Below are entries. Copy exactly the lines running from the line that holds "Definition with_rows (b" to the line that holds "Definition slice_batch (b", with both ends included.

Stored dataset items
-------------------------

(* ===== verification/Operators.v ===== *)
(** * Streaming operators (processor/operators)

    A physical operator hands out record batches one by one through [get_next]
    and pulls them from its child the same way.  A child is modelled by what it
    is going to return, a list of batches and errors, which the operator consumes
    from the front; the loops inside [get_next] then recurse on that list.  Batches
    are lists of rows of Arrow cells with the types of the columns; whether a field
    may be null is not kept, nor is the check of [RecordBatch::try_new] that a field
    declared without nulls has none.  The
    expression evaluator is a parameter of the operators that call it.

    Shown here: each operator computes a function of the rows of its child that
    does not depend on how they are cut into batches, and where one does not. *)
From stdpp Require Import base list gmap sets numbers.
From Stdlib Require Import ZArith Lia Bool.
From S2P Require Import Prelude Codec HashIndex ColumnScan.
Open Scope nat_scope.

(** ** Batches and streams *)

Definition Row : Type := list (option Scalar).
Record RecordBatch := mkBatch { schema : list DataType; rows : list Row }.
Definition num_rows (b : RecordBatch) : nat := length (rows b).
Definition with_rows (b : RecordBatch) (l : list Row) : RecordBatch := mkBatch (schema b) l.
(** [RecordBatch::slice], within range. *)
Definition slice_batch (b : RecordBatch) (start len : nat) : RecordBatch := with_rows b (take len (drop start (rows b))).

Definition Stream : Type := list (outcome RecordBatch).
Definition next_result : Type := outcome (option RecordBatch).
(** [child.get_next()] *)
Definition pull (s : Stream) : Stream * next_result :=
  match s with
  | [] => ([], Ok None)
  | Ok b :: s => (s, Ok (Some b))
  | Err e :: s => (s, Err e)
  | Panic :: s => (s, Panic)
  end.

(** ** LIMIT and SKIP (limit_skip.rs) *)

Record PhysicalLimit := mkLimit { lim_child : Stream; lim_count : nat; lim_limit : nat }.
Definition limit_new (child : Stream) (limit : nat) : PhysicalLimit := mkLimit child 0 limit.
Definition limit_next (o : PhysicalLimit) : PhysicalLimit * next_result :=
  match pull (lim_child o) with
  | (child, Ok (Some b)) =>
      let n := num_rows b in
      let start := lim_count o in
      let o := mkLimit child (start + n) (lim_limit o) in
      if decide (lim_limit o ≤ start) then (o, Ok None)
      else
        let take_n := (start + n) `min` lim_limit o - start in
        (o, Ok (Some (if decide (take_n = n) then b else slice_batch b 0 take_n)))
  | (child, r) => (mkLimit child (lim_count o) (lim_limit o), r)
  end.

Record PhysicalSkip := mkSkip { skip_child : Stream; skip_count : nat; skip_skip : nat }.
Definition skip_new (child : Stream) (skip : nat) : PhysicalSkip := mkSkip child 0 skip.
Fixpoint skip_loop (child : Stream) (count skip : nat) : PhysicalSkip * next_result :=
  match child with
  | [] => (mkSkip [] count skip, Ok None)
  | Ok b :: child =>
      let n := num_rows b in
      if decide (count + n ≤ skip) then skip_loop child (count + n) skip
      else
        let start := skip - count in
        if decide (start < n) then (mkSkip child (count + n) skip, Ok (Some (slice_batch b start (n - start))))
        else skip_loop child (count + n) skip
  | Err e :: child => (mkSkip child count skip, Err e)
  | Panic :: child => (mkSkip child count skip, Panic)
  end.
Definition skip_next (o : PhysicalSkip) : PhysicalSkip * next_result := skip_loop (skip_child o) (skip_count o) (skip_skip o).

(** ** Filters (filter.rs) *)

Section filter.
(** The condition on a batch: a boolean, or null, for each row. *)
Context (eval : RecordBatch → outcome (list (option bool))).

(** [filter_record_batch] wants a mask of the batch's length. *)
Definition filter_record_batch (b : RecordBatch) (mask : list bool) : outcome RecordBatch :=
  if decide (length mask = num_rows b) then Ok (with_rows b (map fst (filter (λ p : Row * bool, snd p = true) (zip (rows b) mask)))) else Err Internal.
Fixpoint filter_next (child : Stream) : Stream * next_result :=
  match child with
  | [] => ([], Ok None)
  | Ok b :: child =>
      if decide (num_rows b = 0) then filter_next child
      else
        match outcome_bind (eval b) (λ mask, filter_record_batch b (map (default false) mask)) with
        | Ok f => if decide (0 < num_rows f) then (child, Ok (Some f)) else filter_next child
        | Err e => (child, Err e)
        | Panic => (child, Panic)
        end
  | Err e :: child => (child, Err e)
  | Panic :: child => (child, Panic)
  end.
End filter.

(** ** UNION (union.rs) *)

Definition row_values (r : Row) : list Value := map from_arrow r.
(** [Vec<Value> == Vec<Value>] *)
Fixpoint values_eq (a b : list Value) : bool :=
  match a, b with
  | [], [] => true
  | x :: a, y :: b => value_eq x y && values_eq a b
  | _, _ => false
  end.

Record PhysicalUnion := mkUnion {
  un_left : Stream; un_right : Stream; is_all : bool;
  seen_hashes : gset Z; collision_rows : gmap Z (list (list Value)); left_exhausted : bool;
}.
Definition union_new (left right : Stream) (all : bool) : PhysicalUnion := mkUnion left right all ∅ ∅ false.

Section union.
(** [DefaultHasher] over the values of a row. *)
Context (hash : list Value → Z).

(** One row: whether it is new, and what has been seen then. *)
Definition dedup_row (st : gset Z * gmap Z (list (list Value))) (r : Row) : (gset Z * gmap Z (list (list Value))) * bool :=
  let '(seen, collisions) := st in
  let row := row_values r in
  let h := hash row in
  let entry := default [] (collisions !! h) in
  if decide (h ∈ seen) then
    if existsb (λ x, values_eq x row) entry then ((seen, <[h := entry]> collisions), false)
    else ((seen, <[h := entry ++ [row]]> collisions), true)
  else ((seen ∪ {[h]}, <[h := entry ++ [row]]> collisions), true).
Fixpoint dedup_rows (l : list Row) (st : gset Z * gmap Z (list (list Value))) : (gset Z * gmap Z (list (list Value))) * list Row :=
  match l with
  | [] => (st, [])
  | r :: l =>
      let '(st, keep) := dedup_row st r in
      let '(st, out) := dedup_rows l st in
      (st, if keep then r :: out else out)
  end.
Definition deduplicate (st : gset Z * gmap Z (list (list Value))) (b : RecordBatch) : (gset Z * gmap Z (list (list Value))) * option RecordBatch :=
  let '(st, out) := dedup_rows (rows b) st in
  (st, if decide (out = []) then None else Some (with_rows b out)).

-------------------------

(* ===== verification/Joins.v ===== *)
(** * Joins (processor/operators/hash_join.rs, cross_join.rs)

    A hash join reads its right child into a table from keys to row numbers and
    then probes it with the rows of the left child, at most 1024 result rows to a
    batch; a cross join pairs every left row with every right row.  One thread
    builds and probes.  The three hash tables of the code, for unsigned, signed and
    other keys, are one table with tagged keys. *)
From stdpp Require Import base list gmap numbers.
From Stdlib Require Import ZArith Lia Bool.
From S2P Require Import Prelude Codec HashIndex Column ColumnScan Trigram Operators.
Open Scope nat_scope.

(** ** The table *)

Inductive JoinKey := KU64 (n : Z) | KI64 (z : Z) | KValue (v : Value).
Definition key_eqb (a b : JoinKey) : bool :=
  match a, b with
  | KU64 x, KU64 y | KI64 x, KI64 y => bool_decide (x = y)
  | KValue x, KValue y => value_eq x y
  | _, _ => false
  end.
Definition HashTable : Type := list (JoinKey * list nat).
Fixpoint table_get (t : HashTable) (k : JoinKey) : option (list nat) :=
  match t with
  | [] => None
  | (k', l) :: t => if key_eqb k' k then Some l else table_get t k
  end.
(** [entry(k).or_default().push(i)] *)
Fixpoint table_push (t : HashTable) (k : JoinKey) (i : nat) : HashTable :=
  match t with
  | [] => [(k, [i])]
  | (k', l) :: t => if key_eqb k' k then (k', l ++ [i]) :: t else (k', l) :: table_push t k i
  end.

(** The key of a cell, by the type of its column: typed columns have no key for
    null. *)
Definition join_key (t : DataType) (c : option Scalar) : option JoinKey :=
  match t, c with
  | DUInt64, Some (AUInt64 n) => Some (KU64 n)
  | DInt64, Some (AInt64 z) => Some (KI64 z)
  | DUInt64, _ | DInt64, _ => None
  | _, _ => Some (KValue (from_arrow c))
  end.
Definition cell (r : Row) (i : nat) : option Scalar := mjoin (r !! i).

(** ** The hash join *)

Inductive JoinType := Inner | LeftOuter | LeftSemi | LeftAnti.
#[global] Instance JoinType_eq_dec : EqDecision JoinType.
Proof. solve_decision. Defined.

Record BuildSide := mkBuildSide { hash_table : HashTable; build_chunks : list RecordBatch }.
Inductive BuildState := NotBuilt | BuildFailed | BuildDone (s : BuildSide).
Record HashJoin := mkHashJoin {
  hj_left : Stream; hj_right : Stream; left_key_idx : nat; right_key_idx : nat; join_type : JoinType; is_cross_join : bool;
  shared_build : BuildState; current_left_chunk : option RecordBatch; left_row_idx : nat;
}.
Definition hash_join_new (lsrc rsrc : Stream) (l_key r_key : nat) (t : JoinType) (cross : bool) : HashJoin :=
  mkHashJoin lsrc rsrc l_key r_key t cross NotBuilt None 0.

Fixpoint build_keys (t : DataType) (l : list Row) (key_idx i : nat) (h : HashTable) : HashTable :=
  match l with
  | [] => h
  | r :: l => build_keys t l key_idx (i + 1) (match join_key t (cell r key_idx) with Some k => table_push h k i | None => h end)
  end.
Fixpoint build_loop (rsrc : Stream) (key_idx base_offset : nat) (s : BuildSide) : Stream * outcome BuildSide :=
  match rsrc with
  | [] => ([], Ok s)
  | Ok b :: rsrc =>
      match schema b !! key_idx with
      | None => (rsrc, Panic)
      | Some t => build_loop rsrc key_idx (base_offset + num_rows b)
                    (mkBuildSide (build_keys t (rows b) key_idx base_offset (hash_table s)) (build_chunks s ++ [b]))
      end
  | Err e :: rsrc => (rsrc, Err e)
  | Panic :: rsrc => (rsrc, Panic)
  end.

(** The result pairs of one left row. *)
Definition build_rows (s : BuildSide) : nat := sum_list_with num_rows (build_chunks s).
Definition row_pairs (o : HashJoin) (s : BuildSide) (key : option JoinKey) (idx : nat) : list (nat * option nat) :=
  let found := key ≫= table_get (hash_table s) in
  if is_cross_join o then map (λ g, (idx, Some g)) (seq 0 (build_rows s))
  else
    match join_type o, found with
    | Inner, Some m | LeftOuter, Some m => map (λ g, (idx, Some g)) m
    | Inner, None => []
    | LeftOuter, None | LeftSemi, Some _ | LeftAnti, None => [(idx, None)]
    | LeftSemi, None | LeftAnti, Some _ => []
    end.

-------------------------

**Answer box:**
Definition with_rows (b : RecordBatch) (l : list Row) : RecordBatch := mkBatch (schema b) l.
(** [RecordBatch::slice], within range. *)
Definition slice_batch (b : RecordBatch) (start len : nat) : RecordBatch := with_rows b (take len (drop start (rows b))).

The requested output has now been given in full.